Write out every entry once more, character for character.

►

Lemma check_next now bc a b :
  follows bc a -> valid_chain a -> valid_chain (a ++ [b]) -> in_time now bc b ->
  prev_block_hash (header b) = tip_hash bc /\ check_extending_tip now bc b = Ok tt.
Proof.
  intros Hf Hva Hv Hin. apply valid_chain_snoc_inv in Hv as [[-> _]|[_ [p He]]]; [by apply valid_chain_nonempty in Hva|].
  assert (Htip : tip_hash bc = block_hash p) by (by eapply follows_tip; [|apply He]). split; [by rewrite Htip, (ext_parent _ _ _ He)|].
  assert (Hact : bc_active bc <> []).
  { rewrite (fo_active _ _ Hf). destruct a; [|done]. by apply valid_chain_nonempty in Hva. }
  unfold check_extending_tip. rewrite bool_decide_eq_false_2 by done. cbn [negb andb guard_ok mbind outcome_bind].
  pose proof (ext_target _ _ _ He) as Htar. rewrite (fo_target _ _ Hf) in Htar. injection Htar as Htar. rewrite Htar, N.eqb_refl. cbn [guard_ok mbind outcome_bind].
  rewrite (ext_pow _ _ _ He), (ext_size _ _ _ He). cbn [guard_ok mbind outcome_bind]. unfold check_timestamp.
  rewrite (proj2 (Z.leb_le _ _) Hin). cbn [guard_ok mbind outcome_bind].
  rewrite (ext_root _ _ _ He). cbn [guard_ok mbind outcome_bind]. rewrite N.eqb_refl. cbn [guard_ok mbind outcome_bind].
  rewrite (fo_active _ _ Hf), fmap_last, (ext_tip _ _ _ He). cbn [fmap option_fmap option_map].
  pose proof (fo_stored _ _ Hf) as Hs. unfold stored in Hs. rewrite Forall_forall in Hs.
  rewrite (Hs p) by (apply last_Some_elem_of, (ext_tip _ _ _ He)). cbn [expect mbind outcome_bind].
  rewrite (proj2 (Z.ltb_lt _ _) (ext_time _ _ _ He)). cbn [guard_ok mbind outcome_bind].
  destruct (ext_txs _ _ _ He) as (cb & rest & Hvt).
  eapply verify_transactions_complete.
  - eapply valid_transactions_same; [symmetry; apply Hf|]. unfold block_height. by rewrite (fo_active _ _ Hf), length_fmap.
  - unfold block_height. rewrite (fo_utxos _ _ Hf), (fo_active _ _ Hf), length_fmap.
    pose proof (valid_chain_supply a Hva) as Hle. pose proof (issued_le_max (S (length a))) as Hm. cbn [issued] in Hm.
    assert (MAX_SUPPLY <= U64_MAX) by (vm_compute; discriminate). lia.
Qed.

(** No buffered orphan waits for the block. *)
Definition unawaited bc b : Prop := forall h o, bc_orphans bc !! h = Some o -> prev_block_hash (header o) <> block_hash b.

◄

__Reply__:
Lemma check_next now bc a b :
  follows bc a -> valid_chain a -> valid_chain (a ++ [b]) -> in_time now bc b ->
  prev_block_hash (header b) = tip_hash bc /\ check_extending_tip now bc b = Ok tt.
Proof.
  intros Hf Hva Hv Hin. apply valid_chain_snoc_inv in Hv as [[-> _]|[_ [p He]]]; [by apply valid_chain_nonempty in Hva|].
  assert (Htip : tip_hash bc = block_hash p) by (by eapply follows_tip; [|apply He]). split; [by rewrite Htip, (ext_parent _ _ _ He)|].
  assert (Hact : bc_active bc <> []).
  { rewrite (fo_active _ _ Hf). destruct a; [|done]. by apply valid_chain_nonempty in Hva. }
  unfold check_extending_tip. rewrite bool_decide_eq_false_2 by done. cbn [negb andb guard_ok mbind outcome_bind].
  pose proof (ext_target _ _ _ He) as Htar. rewrite (fo_target _ _ Hf) in Htar. injection Htar as Htar. rewrite Htar, N.eqb_refl. cbn [guard_ok mbind outcome_bind].
  rewrite (ext_pow _ _ _ He), (ext_size _ _ _ He). cbn [guard_ok mbind outcome_bind]. unfold check_timestamp.
  rewrite (proj2 (Z.leb_le _ _) Hin). cbn [guard_ok mbind outcome_bind].
  rewrite (ext_root _ _ _ He). cbn [guard_ok mbind outcome_bind]. rewrite N.eqb_refl. cbn [guard_ok mbind outcome_bind].
  rewrite (fo_active _ _ Hf), fmap_last, (ext_tip _ _ _ He). cbn [fmap option_fmap option_map].
  pose proof (fo_stored _ _ Hf) as Hs. unfold stored in Hs. rewrite Forall_forall in Hs.
  rewrite (Hs p) by (apply last_Some_elem_of, (ext_tip _ _ _ He)). cbn [expect mbind outcome_bind].
  rewrite (proj2 (Z.ltb_lt _ _) (ext_time _ _ _ He)). cbn [guard_ok mbind outcome_bind].
  destruct (ext_txs _ _ _ He) as (cb & rest & Hvt).
  eapply verify_transactions_complete.
  - eapply valid_transactions_same; [symmetry; apply Hf|]. unfold block_height. by rewrite (fo_active _ _ Hf), length_fmap.
  - unfold block_height. rewrite (fo_utxos _ _ Hf), (fo_active _ _ Hf), length_fmap.
    pose proof (valid_chain_supply a Hva) as Hle. pose proof (issued_le_max (S (length a))) as Hm. cbn [issued] in Hm.
    assert (MAX_SUPPLY <= U64_MAX) by (vm_compute; discriminate). lia.
Qed.

(** No buffered orphan waits for the block. *)
Definition unawaited bc b : Prop := forall h o, bc_orphans bc !! h = Some o -> prev_block_hash (header o) <> block_hash b.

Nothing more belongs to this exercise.